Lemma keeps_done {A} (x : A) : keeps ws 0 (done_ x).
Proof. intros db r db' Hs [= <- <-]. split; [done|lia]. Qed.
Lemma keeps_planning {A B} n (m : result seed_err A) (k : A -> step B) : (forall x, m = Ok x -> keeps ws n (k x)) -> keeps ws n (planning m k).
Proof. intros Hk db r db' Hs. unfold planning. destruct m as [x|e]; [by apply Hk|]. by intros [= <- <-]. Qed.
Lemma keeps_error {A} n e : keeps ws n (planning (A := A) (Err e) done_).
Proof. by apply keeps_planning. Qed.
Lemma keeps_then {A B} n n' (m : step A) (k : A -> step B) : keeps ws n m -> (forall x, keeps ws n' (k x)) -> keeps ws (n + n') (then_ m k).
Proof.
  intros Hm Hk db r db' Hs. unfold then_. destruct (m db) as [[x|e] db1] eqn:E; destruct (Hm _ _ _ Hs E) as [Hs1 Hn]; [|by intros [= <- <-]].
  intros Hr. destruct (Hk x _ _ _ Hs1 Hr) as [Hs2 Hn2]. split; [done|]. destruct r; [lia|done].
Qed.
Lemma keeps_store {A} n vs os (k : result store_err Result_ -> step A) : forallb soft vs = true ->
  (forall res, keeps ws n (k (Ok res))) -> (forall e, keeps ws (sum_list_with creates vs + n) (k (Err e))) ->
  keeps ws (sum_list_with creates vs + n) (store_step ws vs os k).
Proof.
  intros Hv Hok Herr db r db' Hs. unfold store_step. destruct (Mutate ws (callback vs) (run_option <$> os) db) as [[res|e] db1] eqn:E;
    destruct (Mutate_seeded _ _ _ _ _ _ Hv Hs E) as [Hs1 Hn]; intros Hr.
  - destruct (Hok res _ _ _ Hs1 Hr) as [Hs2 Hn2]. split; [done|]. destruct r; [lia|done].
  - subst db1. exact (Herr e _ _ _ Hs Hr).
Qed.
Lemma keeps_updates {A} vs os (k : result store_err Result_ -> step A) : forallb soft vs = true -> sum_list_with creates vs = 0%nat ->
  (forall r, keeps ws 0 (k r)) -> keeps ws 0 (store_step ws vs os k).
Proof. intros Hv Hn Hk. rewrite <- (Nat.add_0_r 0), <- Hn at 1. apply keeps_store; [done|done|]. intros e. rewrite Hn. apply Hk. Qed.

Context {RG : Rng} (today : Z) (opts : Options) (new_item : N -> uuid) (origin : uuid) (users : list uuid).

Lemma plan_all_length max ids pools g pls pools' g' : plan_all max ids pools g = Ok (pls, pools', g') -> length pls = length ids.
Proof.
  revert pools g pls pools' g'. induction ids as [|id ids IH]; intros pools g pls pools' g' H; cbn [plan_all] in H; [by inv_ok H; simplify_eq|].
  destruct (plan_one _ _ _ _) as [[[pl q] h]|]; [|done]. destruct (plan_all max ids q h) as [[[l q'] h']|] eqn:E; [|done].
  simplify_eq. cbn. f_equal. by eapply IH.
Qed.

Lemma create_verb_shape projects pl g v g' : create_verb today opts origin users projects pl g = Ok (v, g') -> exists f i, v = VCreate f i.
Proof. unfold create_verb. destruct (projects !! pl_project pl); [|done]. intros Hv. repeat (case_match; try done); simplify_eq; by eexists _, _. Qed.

+---+

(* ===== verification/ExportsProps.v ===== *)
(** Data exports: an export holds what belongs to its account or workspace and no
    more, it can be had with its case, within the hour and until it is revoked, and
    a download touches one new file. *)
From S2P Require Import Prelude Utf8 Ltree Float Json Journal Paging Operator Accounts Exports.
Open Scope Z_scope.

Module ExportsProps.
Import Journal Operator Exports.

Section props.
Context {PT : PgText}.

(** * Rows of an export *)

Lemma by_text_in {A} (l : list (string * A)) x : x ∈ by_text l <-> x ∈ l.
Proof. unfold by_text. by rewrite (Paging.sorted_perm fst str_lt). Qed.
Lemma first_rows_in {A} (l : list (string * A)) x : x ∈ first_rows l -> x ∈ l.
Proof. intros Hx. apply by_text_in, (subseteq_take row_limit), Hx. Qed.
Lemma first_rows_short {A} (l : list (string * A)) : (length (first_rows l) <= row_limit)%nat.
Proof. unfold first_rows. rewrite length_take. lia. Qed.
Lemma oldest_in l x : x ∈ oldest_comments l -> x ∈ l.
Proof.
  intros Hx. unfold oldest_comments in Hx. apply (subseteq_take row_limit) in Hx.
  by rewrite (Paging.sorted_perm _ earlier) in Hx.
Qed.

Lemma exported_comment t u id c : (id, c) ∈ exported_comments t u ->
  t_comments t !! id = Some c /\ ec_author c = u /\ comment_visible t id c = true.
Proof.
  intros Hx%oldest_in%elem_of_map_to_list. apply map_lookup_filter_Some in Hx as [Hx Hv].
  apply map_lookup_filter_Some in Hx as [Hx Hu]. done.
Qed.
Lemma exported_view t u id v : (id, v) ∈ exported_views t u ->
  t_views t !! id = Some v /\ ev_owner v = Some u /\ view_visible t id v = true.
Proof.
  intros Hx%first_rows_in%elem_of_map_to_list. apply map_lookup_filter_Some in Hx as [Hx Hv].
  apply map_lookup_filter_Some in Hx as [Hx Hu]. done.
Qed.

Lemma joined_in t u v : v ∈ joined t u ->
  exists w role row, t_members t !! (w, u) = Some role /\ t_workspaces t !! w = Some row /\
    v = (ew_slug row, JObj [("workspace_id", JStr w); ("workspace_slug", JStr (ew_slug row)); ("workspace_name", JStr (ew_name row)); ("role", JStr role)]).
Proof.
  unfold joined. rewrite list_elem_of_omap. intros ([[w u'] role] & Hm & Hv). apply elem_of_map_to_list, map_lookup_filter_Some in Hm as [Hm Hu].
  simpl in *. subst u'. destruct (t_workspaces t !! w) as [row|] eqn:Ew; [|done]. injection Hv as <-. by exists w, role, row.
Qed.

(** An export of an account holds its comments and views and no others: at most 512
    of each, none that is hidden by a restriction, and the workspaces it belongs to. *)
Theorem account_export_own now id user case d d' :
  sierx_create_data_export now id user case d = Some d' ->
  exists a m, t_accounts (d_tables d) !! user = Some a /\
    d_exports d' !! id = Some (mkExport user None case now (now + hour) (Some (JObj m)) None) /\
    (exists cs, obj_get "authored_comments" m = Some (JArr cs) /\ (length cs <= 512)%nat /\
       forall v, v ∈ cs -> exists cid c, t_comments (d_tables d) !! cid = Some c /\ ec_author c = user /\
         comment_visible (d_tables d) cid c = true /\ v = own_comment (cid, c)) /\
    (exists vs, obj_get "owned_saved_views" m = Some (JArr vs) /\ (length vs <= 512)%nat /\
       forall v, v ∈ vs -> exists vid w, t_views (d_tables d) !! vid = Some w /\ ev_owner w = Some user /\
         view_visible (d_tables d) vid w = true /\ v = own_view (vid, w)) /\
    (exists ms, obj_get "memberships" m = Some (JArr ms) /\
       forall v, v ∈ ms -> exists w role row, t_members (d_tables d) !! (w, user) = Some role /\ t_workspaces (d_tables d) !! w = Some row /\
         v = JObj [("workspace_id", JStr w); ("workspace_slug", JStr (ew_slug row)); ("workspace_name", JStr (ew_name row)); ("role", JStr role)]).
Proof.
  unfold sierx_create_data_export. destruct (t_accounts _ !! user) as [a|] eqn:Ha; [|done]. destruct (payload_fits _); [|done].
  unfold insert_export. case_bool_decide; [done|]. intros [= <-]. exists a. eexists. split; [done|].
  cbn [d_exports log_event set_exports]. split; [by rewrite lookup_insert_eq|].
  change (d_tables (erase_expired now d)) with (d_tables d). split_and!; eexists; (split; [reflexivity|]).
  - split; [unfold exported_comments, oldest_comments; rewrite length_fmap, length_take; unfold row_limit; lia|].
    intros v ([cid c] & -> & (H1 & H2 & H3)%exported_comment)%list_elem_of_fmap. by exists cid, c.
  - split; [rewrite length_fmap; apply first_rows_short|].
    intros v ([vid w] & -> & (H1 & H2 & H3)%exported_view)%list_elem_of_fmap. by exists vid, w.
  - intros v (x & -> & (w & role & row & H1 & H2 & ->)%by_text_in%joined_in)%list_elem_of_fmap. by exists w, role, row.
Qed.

+---+

Restate word for word the entries above, starting at the line with "(* ===== verification/ExportsProps.v ===== *)" and ending at the line with "Proof. unfold by_text.", inclusive, and no others.

(* ===== verification/ExportsProps.v ===== *)
(** Data exports: an export holds what belongs to its account or workspace and no
    more, it can be had with its case, within the hour and until it is revoked, and
    a download touches one new file. *)
From S2P Require Import Prelude Utf8 Ltree Float Json Journal Paging Operator Accounts Exports.
Open Scope Z_scope.

Module ExportsProps.
Import Journal Operator Exports.

Section props.
Context {PT : PgText}.

(** * Rows of an export *)

Lemma by_text_in {A} (l : list (string * A)) x : x ∈ by_text l <-> x ∈ l.
Proof. unfold by_text. by rewrite (Paging.sorted_perm fst str_lt). Qed.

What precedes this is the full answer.